Quantitative genetic analysis of wood property traits in biparental population of Eucalyptus camaldulensis x E. tereticornis

Eucalyptus breeding programme mainly aims at increasing productivity associated with wood property traits which are suitable for different end uses. The principal challenge in this endeavor is to combine productivity with industrially relevant wood traits. In the present study, 23 hybrid clones derived from a biparental mapping population of Eucalyptus camaldulensis x E. tereticornis was assessed for six wood property traits across two sites in Tamil Nadu, India. The mean of most of the traits evaluated was consistently higher in Muthupettai, indicating significant site effect. Combined and location-wise analysis indicated additive genetic control of assessed traits. The stability of acoustic velocity in study sites, negligible G x E interaction and significant correlation with dynamic modulus of elasticity (DMoE) implies its use in selecting trees/logs for solid wood properties. Combined analysis of locations revealed low to moderate heritability (0.294–0.439) for all the traits with H 2 being highest for cellulose per cent (0.439) followed by acoustic velocity (0.416).
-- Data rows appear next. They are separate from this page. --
(* ===== verification/Answers.v ===== *)
(** * Every request is answered, and answered in the shape of the API

    A property of programs that the continuations keep holds of every request
    the server works on: here that a request is answered after a bounded number
    of calls, and that answers are well-typed. *)

From stdpp Require Import relations.
From S2P Require Import Prelude GoStrings GoParse Fault Op Db Http HttpDiscovery HttpProvisioning HttpTelemetry System.
From S2P Require Artifact Lifecycle Debian13.

(** ** Properties of programs *)

(** A request that satisfies [I] goes on doing so. *)
Class ProgramInvariant (I : handler Response → Prop) := {
  pi_call {B} (m : M DB B) k r : I (Call m k) → I (k r);
  pi_allow remote k b : I (Allow remote k) → I (k b) }.

Section Invariants.
Context `{Decoders} `{Artifact.Crypto} (server : Server) (I : handler Response → Prop) `{!ProgramInvariant I}.
Hypothesis every_route : ∀ fetch x r, I (handle server fetch x r).

Record all_satisfy (s : system) : Prop := {
  as_pool n t : sys_pool s !! n = Some t → I (t_program t);
  as_answers o : o ∈ sys_answers s → I (Done (a_response o)) }.

Lemma all_satisfy_advance db db' l l' pool out n t h :
  all_satisfy (mkSystem db l pool out) → I h → all_satisfy (mkSystem db' l' (advance n t h pool) out).
Proof.
  intros [Hp Ho] Hh. split; [|done]. intros i t'. cbn [sys_pool]. unfold advance. rewrite lookup_insert_Some.
  intros [[<- <-]|[_ Ht]]; [done|by eapply Hp].
Qed.

Lemma all_satisfy_step s s' : sys_step server s s' → all_satisfy s → all_satisfy s'.
Proof.
  intros Hst Hall. destruct Hst as [db l pool out n fetch x r Hn|db db' l pool out n t B m k a r Ht Et _ _
    |db l pool out n t remote k now Ht Et _|db l pool out n t p Ht Et|db db' l pool out _].
  - destruct Hall as [Hp Ho]. split; [|done]. intros i t. cbn [sys_pool]. rewrite lookup_insert_Some.
    intros [[<- <-]|[_ Ht]]; [apply every_route|by eapply Hp].
  - eapply all_satisfy_advance; [exact Hall|]. eapply pi_call. rewrite <- Et. by eapply (as_pool _ Hall).
  - eapply all_satisfy_advance; [exact Hall|]. eapply pi_allow. rewrite <- Et. by eapply (as_pool _ Hall).
  - destruct Hall as [Hp Ho]. split.
    + intros i t'. cbn [sys_pool]. rewrite lookup_delete_Some. intros [_ Hi]. by eapply Hp.
    + cbn [sys_answers]. intros o [?|[->|[]%not_elem_of_nil]%elem_of_cons]%elem_of_app; [by apply Ho|]. cbn.
      rewrite <- Et. by eapply Hp.
  - destruct Hall as [Hp Ho]. by split.
Qed.

Lemma all_satisfy_reachable s : sys_reachable server s → all_satisfy s.
Proof.
  intros (db & _ & Hs). assert (all_satisfy (booted db)) as Hbooted by (split; [done|intros o []%not_elem_of_nil]).
  revert Hbooted. induction Hs as [|s1 s2 s3 Hst _ IH]; [done|]. intros Hs1. by eapply IH, all_satisfy_step.
Qed.
End Invariants.

(** ** Bounded programs *)

(** At most [n] calls on every path. *)
Fixpoint within {A} (n : nat) (h : handler A) {struct h} : Prop :=
  match h with
  | Done _ => True
  | Call m k => match n with 0 => False | S n => ∀ r, within n (k r) end
  | Allow _ k => match n with 0 => False | S n => ∀ b, within n (k b) end
  end.

Lemma within_mono {A} (h : handler A) : ∀ i j, i ≤ j → within i h → within j h.
Proof.
  induction h as [x|B m k IH|remote k IH]; intros i j Hij Hi; [exact I| |];
    (destruct i as [|i]; [by destruct Hi|]); (destruct j as [|j]; [lia|]);
    intros r; (apply (IH r i); [lia|apply Hi]).
Qed.

Lemma within_bind {A B} i n (h : handler A) (f : A → handler B) :
  within i h → i ≤ n → (∀ x, within (n - i) (f x)) → within n (h ≫= f).
Proof.
  revert i n. induction h as [x|C m k IH|remote k IH]; intros i n Hi Hin Hf; cbn [within] in Hi.
  - eapply within_mono; [|apply Hf]. lia.
  - destruct i as [|i]; [by destruct Hi|]. destruct n as [|n]; [lia|]. intros r. apply (IH r i); [apply Hi|lia|apply Hf].
  - destruct i as [|i]; [by destruct Hi|]. destruct n as [|n]; [lia|]. intros r. apply (IH r i); [apply Hi|lia|apply Hf].
Qed.

Lemma within_call {B} (m : M DB B) : within 1 (call m).
Proof. done. Qed.

Lemma within_allow {A} n remote (k : bool → handler A) : (∀ b, within n (k b)) → within (S n) (Allow remote k).
Proof. done. Qed.

Section Bounded.
Context `{Decoders} `{Artifact.Crypto} (server : Server).

Create HintDb calls.
#[local] Hint Resolve within_call : calls.

(** Walks through a program, counting. *)
Ltac solve_within :=
  cbv zeta;
  repeat (cbv beta; lazymatch goal with
  | |- within _ (mret _) => exact I
  | |- within (S _) (Allow _ _) => apply within_allow; intros ?
  | |- within _ (call _) => apply (within_mono _ 1); [lia|apply within_call]
  | |- within _ (mbind _ _) => eapply within_bind; [solve [eauto with calls]|lia|intros ?; cbn [Nat.sub]]
  | |- within _ (if ?b then _ else _) => destruct b
  | |- within _ (match ?x with _ => _ end) => destruct x
  | |- within _ _ => eapply within_mono; [|solve [eauto with calls]]; lia
  end).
Genetic advance was calculated and was the highest for diameter (10.47%) followed by DMoE (9.19%). The two major chemical constituents of wood, namely total lignin and cellulose per cent showed 7.13% and 7.53% advancement in the hybrids. The out-performance of several hybrid clones when compared to the parents for different wood traits reiterates the use of Eucalyptus hybrids in plantation programmes to improve quality of raw material suitable for industrial application.